Using a semiconductor-excited (diode-excited) solid-state continuous wave laser, a large grain polycrystalline silicon (Si) thin film whose orientation is controlled to (110) and (111) is formed on glass, and this Si film is used as a seed ( A polycrystalline Si layer is directly grown as a seed crystal.
Thereafter, Si thin-phase growth is performed by irradiating the thin film with an energy beam under a condition that the Si layer does not melt. A large-grain polycrystalline Si thin film whose orientation is controlled to (110) and (111) formed using a semiconductor-excited (diode-excited) solid-state continuous wave laser has a thickness of 300 nm or less.
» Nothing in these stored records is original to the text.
(** * Reddit Authority Agent: a shallow embedding of [api/agent.py] and
      [api/config.py], and the properties of its ingestion cycle and HTTP
      handlers.

    The document store and the forum are external services.  They are
    modelled as one [world] value that every handler threads through: the
    collection of post records, the forum listing, the two clocks, a
    schedule of failures of the external calls and a log of the calls made.
    Python exceptions are carried as their [str(e)] text, the only thing the
    handlers ever read from them. *)

From stdpp Require Import gmap strings list fin_maps.
From Stdlib Require Import ZArith.

Open Scope string_scope.
Open Scope list_scope.

(** ** Values and documents *)

(** A field value of a Firestore document or of a JSON request body.
    [SERVER_TIMESTAMP] is the write-time sentinel of the Firestore client;
    it is replaced by the server's time when a write is applied.  Lists and
    maps are never inspected by the agent and are kept as their JSON text. *)
Inductive value :=
| VNull
| VBool (b : bool)
| VNum (n : Z)
| VStr (s : string)
| VTimestamp (t : Z)
| SERVER_TIMESTAMP
| VNested (repr : string).

(** Python dicts with string keys: documents, [post_data], request bodies. *)
Abbreviation doc := (gmap string value).

(** [class PostStatus(Enum)] *)
Inductive PostStatus := NEW | ANALYSIS_PENDING | APPROVED | REJECTED | DEPLOYED.

Definition PostStatus_value (s : PostStatus) : string :=
  match s with
  | NEW => "New"
  | ANALYSIS_PENDING => "AnalysisPending"
  | APPROVED => "Approved"
  | REJECTED => "Rejected"
  | DEPLOYED => "Deployed"
  end.

(** Iteration order of the enum, [for status in PostStatus]. *)
Definition PostStatus_members : list PostStatus :=
  [NEW; ANALYSIS_PENDING; APPROVED; REJECTED; DEPLOYED].

(** ** The forum *)

(** The attributes of a PRAW submission that the agent reads. *)
Record submission := {
  sub_id : string;
  title : string;
  selftext : string;
  url : string;
  author : option string;
  created_utc : Z;
  stickied : bool;
  removed_by_category : option string;
  is_self : bool;
}.

(** What the listing generator yields: a submission, or an exception raised
    while the loop body reads that element. *)
Inductive feed_item :=
| Item (s : submission)
| Broken (msg : string).

(** ** The world *)

Inductive event :=
| EvFirestoreInit
| EvRedditInit
| EvGet (post_id : string)
| EvSet (post_id : string)
| EvUpdate (post_id : string)
| EvQuery
| EvStream
| EvSubredditNew.

Record world := {
  docs : gmap string doc;            (* the reddit_posts collection *)
  listing : list feed_item;          (* the subreddit, newest first *)
  server_time : Z;                   (* Firestore's clock *)
  utcnow : Z;                        (* the handler's own clock *)
  faults : list (option string);     (* outcome of the next external calls *)
  log : list event;                  (* external calls made, newest first *)
}.

Definition with_docs (f : gmap string doc → gmap string doc) (w : world) : world :=
  {| docs := f (docs w); listing := listing w; server_time := server_time w;
     utcnow := utcnow w; faults := faults w; log := log w |}.

Definition with_faults (fs : list (option string)) (w : world) : world :=
  {| docs := docs w; listing := listing w; server_time := server_time w;
     utcnow := utcnow w; faults := fs; log := log w |}.

Definition with_log (ev : event) (w : world) : world :=
  {| docs := docs w; listing := listing w; server_time := server_time w;
     utcnow := utcnow w; faults := faults w; log := ev :: log w |}.

(** ** Exceptions and state *)

Inductive outcome (A : Type) :=
| Ret (a : A)
| Raise (msg : string).
Arguments Ret {A} a.
Arguments Raise {A} msg.

Definition M (A : Type) : Type := world → outcome A * world.

Definition mret {A} (a : A) : M A := λ w, (Ret a, w).

Definition raise {A} (msg : string) : M A := λ w, (Raise msg, w).

Definition mbind {A B} (m : M A) (k : A → M B) : M B :=
  λ w, match m w with
       | (Ret a, w') => k a w'
       | (Raise msg, w') => (Raise msg, w')
       end.

Notation "'let*' x ':=' m 'in' k" := (mbind m (λ x, k))
  (at level 10, x name, m at level 100, k at level 200).

(** The failure scheduled for the next external call, if any.  An exhausted
    schedule means no further failure. *)
Definition next_fault (w : world) : option string :=
  match faults w with
  | Some msg :: _ => Some msg
  | _ => None
  end.

(** The world after one external call: the call is logged and the head of
    the schedule is consumed. *)
Definition advance (ev : event) (w : world) : world :=
  with_faults (tail (faults w)) (with_log ev w).

(** One call to an external service. *)
Definition external (ev : event) : M unit :=
  λ w, match next_fault w with
       | Some msg => (Raise msg, advance ev w)
       | None => (Ret tt, advance ev w)
       end.

(** ** Python helpers *)

(** Truthiness of a value that is a string or [None]. *)
Definition truthy (o : option string) : bool :=
  match o with
  | Some s => negb (String.eqb s "")
  | None => false
  end.

(** [a != b] on values that are strings or [None]. *)
Definition py_ne (a b : option string) : bool :=
  match a, b with
  | Some x, Some y => negb (String.eqb x y)
  | None, None => false
  | _, _ => true
  end.

(** [str(x)] of a string or [None]. *)
Definition py_str (o : option string) : string :=
  match o with
  | Some s => s
  | None => "None"
  end.

(** [d[k]], raising [KeyError(k)], whose text is the quoted key. *)
Definition getitem (d : doc) (k : string) : M value :=
  match d !! k with
  | Some v => mret v
  | None => raise ("'" +:+ k +:+ "'")
  end.

(** [v == s] for a string [s]. *)
Definition value_eq_str (v : value) (s : string) : bool :=
  match v with
  | VStr s' => String.eqb s' s
  | _ => false
  end.

(** ** Configuration *)

Abbreviation environ := (gmap string string).

Definition getenv (e : environ) (k : string) : option string := e !! k.

Definition getenv_default (e : environ) (k d : string) : string :=
  default d (e !! k).

Definition SUBREDDIT_NAME (e : environ) : string :=
  getenv_default e "SUBREDDIT_NAME" "test_automation_jobs".
Definition REDDIT_CLIENT_ID (e : environ) := getenv e "REDDIT_CLIENT_ID".
Definition REDDIT_CLIENT_SECRET (e : environ) := getenv e "REDDIT_CLIENT_SECRET".
Definition REDDIT_REFRESH_TOKEN (e : environ) := getenv e "REDDIT_REFRESH_TOKEN".
Definition APP_ID (e : environ) : string := getenv_default e "APP_ID" "default-app-id".

(** ** Client handles *)

Inductive firestore_client := FirestoreClient.
Inductive reddit_client := RedditClient.

(** Both branches of [initialize_firestore] build a client and return it;
    both [except] clauses return [None]. *)
Definition initialize_firestore (e : environ) : world → option firestore_client * world :=
  λ w, match external EvFirestoreInit w with
       | (Ret _, w') => (Some FirestoreClient, w')
       | (Raise _, w') => (None, w')
       end.

Definition initialize_reddit (e : environ) : world → option reddit_client * world :=
  λ w, if negb (truthy (REDDIT_CLIENT_ID e) && truthy (REDDIT_CLIENT_SECRET e)
                && truthy (REDDIT_REFRESH_TOKEN e))
       then (None, w)
       else match external EvRedditInit w with
            | (Ret _, w') => (Some RedditClient, w')
            | (Raise _, w') => (None, w')
            end.

(** ** Firestore operations *)

Definition get_firestore_collection_path (e : environ) : string :=
  "artifacts/" +:+ APP_ID e +:+ "/public/data/reddit_posts".

(** The server replaces the sentinel by its own time when it applies a write. *)
Definition resolve (t : Z) (v : value) : value :=
  match v with
  | SERVER_TIMESTAMP => VTimestamp t
  | _ => v
  end.

(** [doc_ref.get()]: [None] stands for a snapshot with [exists] false. *)
Definition doc_get (post_id : string) : M (option doc) :=
  let* _ := external (EvGet post_id) in
  λ w, (Ret (docs w !! post_id), w).

(** [doc_ref.set(data)]: creates or replaces the whole document. *)
Definition doc_set (post_id : string) (data : doc) : M unit :=
  let* _ := external (EvSet post_id) in
  λ w, (Ret tt, with_docs (λ ds, <[post_id := resolve (server_time w) <$> data]> ds) w).

(** The text of the [NotFound] that [update] raises on a missing document. *)
Definition NotFound (post_id : string) : string :=
  "404 No document to update: " +:+ post_id.

(** [doc_ref.update(fields)]: the named fields are written over the stored
    document, the others are kept; a missing document is an error.  Keys are
    taken as plain field names. *)
Definition doc_update (post_id : string) (fields : doc) : M unit :=
  let* _ := external (EvUpdate post_id) in
  λ w, match docs w !! post_id with
       | None => (Raise (NotFound post_id), w)
       | Some d =>
           (Ret tt,
            with_docs (λ ds, <[post_id := (resolve (server_time w) <$> fields) ∪ d]> ds) w)
       end.

Definition has_status (s : string) (d : doc) : bool :=
  match d !! "status" with
  | Some v => value_eq_str v s
  | None => false
  end.

(** [collection_ref.where("status", "==", s).limit(n).stream()] *)
Definition where_status_limit (s : string) (n : nat) : M (list (string * doc)) :=
  let* _ := external EvQuery in
  λ w, (Ret (take n (List.filter (λ kd, has_status s kd.2) (map_to_list (docs w)))), w).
Claim 1. 2. A semiconductor-excited (diode-excited) solid-state continuous wave laser having a wavelength of 300 to 600 nm is used. 2. An energy beam such as continuous wave laser, pulse laser, lamp annealing, and heated gas beam is used as energy beam irradiation for Si solid phase growth performed in the final stage. 2. The energy beam solid phase growth is performed under the condition that the Si layer does not melt. 2. The Si surface is terminated with hydrogen when directly growing polycrystalline Si on an orientation-controlled seed crystal layer having a large grain size. 2. The method of claim 1, wherein each layer is doped in order to form a junction as necessary.